PATHWAYS OF HEALING AND TRANSFORMATION
- Psychedelic Healing
- The intentional use of psychedelic substances — such as psilocybin mushrooms, truffles, or ayahuasca — in a carefully held therapeutic or ceremonial context to support psychological healing, emotional processing, and expanded self-understanding. For some people, psychedelics can offer what years of conventional therapy could not: a felt, embodied experience of connection — to themselves, to others, and to the living world. Starting from this experience and building on it through wise integration, psychedelic healing can be profoundly transformative, and psychedelics can be one of our most powerful allies at times of so much pace, negativity, and pressure.
- Psychedelic Preparation
- The intentional process of mentally, emotionally, physically, spiritually, and relationally preparing for a psychedelic experience.

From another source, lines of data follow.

(* ===== verification/RuffProps.v ===== *)
(** * What the interface around Ruff does to files

    [careful] is a coinductive predicate on the program: whatever is answered, a command that
    changes files is run only right after its menu item was taken.  The grouping of the
    findings is a partition. *)

From Stdlib Require Import Ascii.
From ITree Require Import ITree Eq.Shallow.
From Paco Require Import paco.
From S2P Require Import Prelude PyText RuffTui.
Local Open Scope Z_scope.

(** ** What counts *)

(** Text that no command takes for an option. *)
Definition plain (s : string) : bool := negb (startswith "-" s).

(** A command that changes files, and the one form it may have. *)
Definition changes (cmd : list string) : bool := existsb (startswith "--fix") cmd.
Definition fix_command (cmd : list string) : bool :=
  match cmd with
  | [a; b; c; d; _; f; _] =>
      bool_decide ([a; b; c; d; f] = ["ruff"; "check"; "--quiet"; "--select"; "--fix"])
  | _ => false
  end.

(** The item taken asks for the change. *)
Definition granted (labels : list string) (i : option nat) : bool :=
  match i ≫= (fun k => labels !! k) with
  | Some label => String.eqb label fix_path_label || String.eqb label fix_file_label
  | None => false
  end.

Definition allowed {X} (e : tuiE X) (g : bool) : bool :=
  match e with Run cmd => negb (changes cmd) || (g && fix_command cmd) | _ => true end.
Definition plausible {X} (e : tuiE X) : X -> bool :=
  match e with Ask _ _ => fun a => match a with Some p => plain p | None => true end | _ => fun _ => true end.
Definition next {X} (e : tuiE X) (g : bool) : X -> bool :=
  match e with
  | Choose _ labels => fun i => granted labels i
  | Run _ => fun _ => false
  | _ => fun _ => g
  end.

(** ** The predicate *)

Section Careful.
Context {R : Type} (Q : R -> Prop).

Inductive carefulF (r : bool -> Tui R -> Prop) (g : bool) : itree' tuiE R -> Prop :=
| careful_RetF x : Q x -> carefulF r g (RetF x)
| careful_TauF t : r g t -> carefulF r g (TauF t)
| careful_VisF X (e : tuiE X) k : allowed e g = true ->
    (forall x, plausible e x = true -> r (next e g x) (k x)) -> carefulF r g (VisF e k).

Lemma carefulF_inv r g o : carefulF r g o ->
  match o with
  | RetF x => Q x
  | TauF t => r g t
  | VisF e k => allowed e g = true /\ forall x, plausible e x = true -> r (next e g x) (k x)
  end.
Proof. by intros []. Qed.

Definition careful_gen (r : bool -> Tui R -> Prop) (g : bool) (t : Tui R) : Prop := carefulF r g (observe t).

Lemma careful_mon : monotone2 careful_gen.
Proof. intros g t r r' H LE. unfold careful_gen in *. destruct H; constructor; auto. Qed.

Definition careful : bool -> Tui R -> Prop := paco2 careful_gen bot2.
End Careful.
#[local] Hint Resolve careful_mon : paco.

(** ** Rules *)

Lemma careful_weaken {R} (Q : R -> Prop) g g' t :
  (g = true -> g' = true) -> careful Q g t -> careful Q g' t.
Proof.
  revert g g' t. pcofix CIH. intros g g' t Hg Ht. punfold Ht. pfold. unfold careful_gen in *.
  destruct Ht as [x Hx|t' Ht|X e k Ha Hk].
  - by constructor.
  - constructor. right. pclearbot. eauto.
  - constructor.
    + destruct e; cbn in *; try done. destruct (changes cmd), g, g'; try done; by cbn in *; auto.
    + intros x Hx. right. specialize (Hk x Hx). pclearbot. eapply CIH; [|exact Hk]. by destruct e.
Qed.

Lemma careful_ret {R} (Q : R -> Prop) g x : Q x -> careful Q g (mret x).
Proof. intros Hx. pfold. unfold careful_gen. by constructor. Qed.

Lemma observe_mbind {R S} (m : Tui R) (k : R -> Tui S) :
  observe (m ≫= k) = match observe m with
                     | RetF x => observe (k x)
                     | TauF t => TauF (t ≫= k)
                     | VisF e h => VisF e (fun x => h x ≫= k)
                     end.
Proof. unfold mbind, tui_bind. rewrite observe_bind. by destruct (observe m). Qed.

Good preparation is not about controlling what will happen but about cultivating the capacity to meet whatever arises with openness and care. At its heart, preparation is a relational practice that helps create the conditions for safety, healing, and meaningful transformation.
- Psychedelic Integration
- The ongoing process of weaving the insights, emotions, and experiences of a psychedelic journey into the fabric of everyday life. Integration is not merely understanding what happened during an experience; it is the gradual movement toward greater coherence between what we have learned and how we live. In its deepest sense, integration is complete when the psychedelic experience no longer stands apart from ordinary life, but is expressed through our relationships, values, choices, and actions.
- Behavior Change
- In climate policy, behavior change refers to the shifts in individual and collective consumption that data shows are essential to meeting climate goals — technology alone cannot get us there. But this framing misses something crucial: lasting change doesn't come from guilt, fear, or obligation. It comes from a genuine experience of connection — to the living world, to each other, and to something worth protecting. The most powerful driver of sustainable behavior is not information, but belonging.
- Regenerative Culture
- Ways of living, working, and organising that restore rather than deplete human and ecological systems. Regenerative culture seeks not merely to sustain what exists, but to create conditions in which life can thrive. It asks how we might contribute to the health of the communities and ecosystems of which we are a part.
- Mindfulness
- The practice of paying attention to present-moment experience with openness and non-judgment. Rather than trying to change what we feel, mindfulness helps us to develop acceptance, a place from which the most helpful reaction for us can arise. Research links mindfulness to reduced stress, improved wellbeing and empathy, and greater emotional resilience. Many wisdom traditions view it as a pathway to deeper insight and connection.
- Meditation
- A broad family of practices that cultivate concentration, presence, and loving compassion. Found in many spiritual as well as secular traditions, meditation can help quietting our thought, deepen self-understanding, and strengthen our capacity to meet life's challenges with greater clarity and equanimity. At its heart, meditation is a practice of learning how to fully be with the lives we are living, and to do some in a moral way.
- Somatic Healing
- An approach to healing that recognizes the body as the center of not only physical, but of emotional, psychological, and relational wellbeing. Somatic healing works with sensations, movement, breath, posture, and nervous system regulation to help process experiences that may not be accessible through thinking alone. It is based on the understanding that healing happens not only through insight, but through the felt experience of safety and connection.